Originally Posted by peat
The thing about a good bond is that its top of the pecking order and so capital loss is almost a zero probability (well maybe not quite ) They should be better than bricks and mortar - they should be rock solid. Hence low returns are acceptable for that part of the portfolio because its actually more about capital preservation.
Peat, Contact 040 bonds are a BBB rated bond with a coupon rate of 4.63%. If I read the market price correctly you can buy them at a market coupon rate of 3.75%. IIRC a BBB rated company has a 1 in 30 chance of a severe capital stress event (going bust without a capital injection) each year. Let's say you are buying the bond in year zero for $10,000, are paying 30% tax, and want to hold for 30 years.
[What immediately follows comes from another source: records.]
(* ===== verification/Hierarchy.v ===== *)
(** * The hierarchy of the cached resources

    [IterateHierarchyV2] of the cluster cache (src/gitops-engine/pkg/cache/cluster.go)
    calls an action on given resources and on what they own: first within each
    namespace, over a graph built from the owner references, then from the
    cluster-scoped resources into the namespaces, over the index of children.

    The action is a predicate on resources, and the calls it gets are logged.  Its
    second argument, the namespace of the resource, is left out. *)

From S2P Require Import Prelude GoStd Kube ClusterCache.
Local Open Scope string_scope.
Local Open Scope list_scope.
Local Open Scope nat_scope.

(** ** The graph of a namespace *)

Notation nodes := (gmap ResourceKey Resource).
(** For each parent its children by UID *)
Notation owner_graph := (gmap ResourceKey (gmap string Resource)).

(** The resources of a namespace *)
Definition ns_nodes (st : cache_state) (ns : string) : nodes := omap (λ l, heap st !! l) (default ∅ (nsIndex st !! ns)).

Definition add_uid (m : gmap string (list Resource)) (node : Resource) : gmap string (list Resource) :=
  <[RefUID (Ref node) := default [] (m !! RefUID (Ref node)) ++ [node]]> m.

(** The UID an owner reference stands for: an empty one is looked up by name. *)
Definition ownerUID (nsNodes : nodes) (childNode : Resource) (ownerRef : OwnerReference) : option string :=
  if String.eqb (OwnerUID ownerRef) "" then
    group ← ParseGroup (OwnerAPIVersion ownerRef);
    graphKeyNode ← nsNodes !! NewResourceKey group (OwnerKind ownerRef) (RefNamespace (Ref childNode)) (OwnerName ownerRef);
    Some (RefUID (Ref graphKeyNode))
  else Some (OwnerUID ownerRef).

(** Of two children with one UID the graph keeps the one whose key prints first. *)
Definition add_edge (childNode : Resource) (graph : owner_graph) (uidNode : Resource) : owner_graph :=
  let uidNodeKey := Resource_Key uidNode in
  let row := default ∅ (graph !! uidNodeKey) in
  let uid := RefUID (Ref childNode) in
  match row !! uid with
  | None => <[uidNodeKey := <[uid := childNode]> row]> graph
  | Some r =>
      if String.ltb (ResourceKey_String (Resource_Key childNode)) (ResourceKey_String (Resource_Key r))
      then <[uidNodeKey := <[uid := childNode]> row]> graph
      else <[uidNodeKey := row]> graph
  end.

Definition add_owner (nsNodes : nodes) (nodesByUID : gmap string (list Resource)) (childNode : Resource)
    (graph : owner_graph) (ownerRef : OwnerReference) : owner_graph :=
  match ownerUID nsNodes childNode ownerRef with
  | None => graph
  | Some uid => foldl (add_edge childNode) graph (default [] (nodesByUID !! uid))
  end.

Section hierarchy.
Context {R : GoRuntime}.

Definition buildGraph (nsNodes : nodes) : owner_graph :=
  let nodesByUID := foldl add_uid ∅ (go_range nsNodes).*2 in
  foldl (λ graph childNode, foldl (add_owner nsNodes nodesByUID childNode) graph (OwnerRefs childNode))
    ∅ (go_range nsNodes).*2.

(** ** The walk *)

Inductive callState := notCalled | inProgress | completed.

#[export] Instance callState_eq_dec : EqDecision callState.
Proof. solve_decision. Defined.

(** [actionCallState], and the resources the action was called on *)
Record walk_state := { actionCallState : gmap ResourceKey callState; calls : list Resource }.

Definition call_state (s : walk_state) (key : ResourceKey) : callState := default notCalled (actionCallState s !! key).
Definition mark (key : ResourceKey) (c : callState) (s : walk_state) : walk_state :=
  {| actionCallState := <[key := c]> (actionCallState s); calls := calls s |}.
Definition log (r : Resource) (s : walk_state) : walk_state :=
  {| actionCallState := actionCallState s; calls := calls s ++ [r] |}.

(** A loop whose body can run out of fuel *)
Definition for_each {A} (f : A → walk_state → option walk_state) (l : list A) (s : walk_state) : option walk_state :=
  foldl (λ os a, os ≫= f a) (Some s) l.

Context (st : cache_state) (action : Resource → bool).

Fixpoint iterateChildrenV2 (fuel : nat) (graph : owner_graph) (r : Resource) (s : walk_state) : option walk_state :=
  match fuel with
  | 0 => None
  | S fuel =>
      let key := Resource_Key r in
      if decide (call_state s key = completed) then Some s
      else
        s ← for_each (λ child s,
               let childKey := Resource_Key child in
               match call_state s childKey with
               | notCalled =>
                   let s := log child s in
                   if action child then iterateChildrenV2 fuel graph child s else Some s
               | _ => Some s   (* a circular dependency is logged; a completed child is skipped *)
               end) (go_range (default ∅ (graph !! key))).*2 (mark key inProgress s);
        Some (mark key completed s)
  end.

Definition processNamespaceHierarchy (fuel : nat) (namespaceKeys : list ResourceKey) (graph : owner_graph)
    (s : walk_state) : option walk_state :=
  for_each (λ key s,
    match get st key with
    | None => Some s
    | Some res =>
        if decide (call_state s key = completed) then Some s
        else
          let s := log res s in
          if action res then
            s ← for_each (λ child s,
                   if decide (call_state s (Resource_Key child) = notCalled) then
                     let s := log child s in
                     if action child then iterateChildrenV2 fuel graph child s else Some s
                   else Some s) (go_range (default ∅ (graph !! key))).*2 (mark key inProgress s);
            Some (mark key completed s)
          else Some s
    end) namespaceKeys s.

(** The keys of the index under a UID *)
Definition children_of (uid : string) : list ResourceKey := (go_range (default ∅ (parentUIDToChildren st !! uid))).*1.

Fixpoint iterateChildrenUsingIndex (fuel : nat) (parent : Resource) (s : walk_state) : option walk_state :=
  match fuel with
  | 0 => None
  | S fuel =>
      for_each (λ childKey s,
        if decide (call_state s childKey ≠ notCalled) then Some s
        else match get st childKey with
             | None => Some s
             | Some child =>
                 if negb (String.eqb (RefNamespace (Ref child)) (RefNamespace (Ref parent))) then Some s
                 else
                   let s := log child s in
                   if action child then
                     s ← iterateChildrenUsingIndex fuel child (mark childKey inProgress s);
                     Some (mark childKey completed s)
                   else Some s
             end) (children_of (RefUID (Ref parent))) s
  end.

(** [crossNSTraversed], with the walk *)
Notation cross_state := (key_set * walk_state)%type.

(** One child in the inner loop of [processCrossNamespaceChildren]; [recurse] is the
    call of the function on the child alone. *)
Definition cross_child (fuel : nat) (recurse : ResourceKey → cross_state → option cross_state) (childKey : ResourceKey)
    (x : cross_state) : option cross_state :=
  match get st childKey with
  | None => Some x
  | Some child =>
      if decide (call_state x.2 childKey ≠ notCalled) then
        if String.eqb (key_Namespace childKey) "" then recurse childKey x else Some x
      else match nsIndex st !! key_Namespace childKey with
           | None => Some x
           | Some _ =>
               let s := log child x.2 in
               if action child then
                 s ← iterateChildrenUsingIndex fuel child (mark childKey inProgress s);
                 x ← (if String.eqb (key_Namespace childKey) "" then recurse childKey (x.1, s) else Some (x.1, s));
                 Some (x.1, mark childKey completed x.2)
               else Some (x.1, s)
           end
  end.

(** One key of the outer loop *)
Fixpoint cross_key (fuel : nat) (clusterKey : ResourceKey) (x : cross_state) : option cross_state :=
  match fuel with
  | 0 => None
  | S fuel =>
      if decide (x.1 !! clusterKey = Some ()) then Some x
      else
        let x := (<[clusterKey := ()]> x.1, x.2) in
        match get st clusterKey with
        | None => Some x
        | Some clusterResource =>
            foldl (λ ox childKey, ox ≫= cross_child (S (size (resources st))) (cross_key fuel) childKey) (Some x)
              (children_of (RefUID (Ref clusterResource)))
        end
  end.

Definition processCrossNamespaceChildren (fuel : nat) (clusterScopedKeys : list ResourceKey) (x : cross_state) :
    option cross_state := foldl (λ ox k, ox ≫= cross_key fuel k) (Some x) clusterScopedKeys.

Definition group_key (m : gmap string (list ResourceKey)) (key : ResourceKey) : gmap string (list ResourceKey) :=
  match resources st !! key with
  | None => m
  | Some _ => <[key_Namespace key := default [] (m !! key_Namespace key) ++ [key]]> m
  end.

(** The recursions visit each resource at most once. *)
Definition walk_fuel : nat := S (size (resources st)).

Definition IterateHierarchyV2 (keys : list ResourceKey) : option walk_state :=
  let keysPerNamespace := foldl group_key ∅ keys in
  s ← for_each (λ e s, processNamespaceHierarchy walk_fuel e.2 (buildGraph (ns_nodes st e.1)) s)
        (go_range keysPerNamespace) {| actionCallState := ∅; calls := [] |};
  match keysPerNamespace !! "" with
  | Some clusterKeys => snd <$> processCrossNamespaceChildren walk_fuel clusterKeys (∅, s)
  | None => Some s
  end.
End hierarchy.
Your total expected income is: 30 x ( 0.0375 x 0.7 x $10,000 ) = $7,875m
After 30 years the chance your investment will still be intact is:
(29/30)^30 = 0.3617
This implies the chance of losing your investment is:
(1-0.3617) = 0.6383
Or in dollar terms your expected capital loss from business failure will be:
$10,000 x 0.6383 = $6383.00
I hope you can see that your expected after tax income barely covers your expected capital loss.
Can you see why I bought CEN shares yielding 6% gross return ahead of the bonds?
SNOOPY
Last edited by Snoopy; 07-09-2017 at 03:24 PM.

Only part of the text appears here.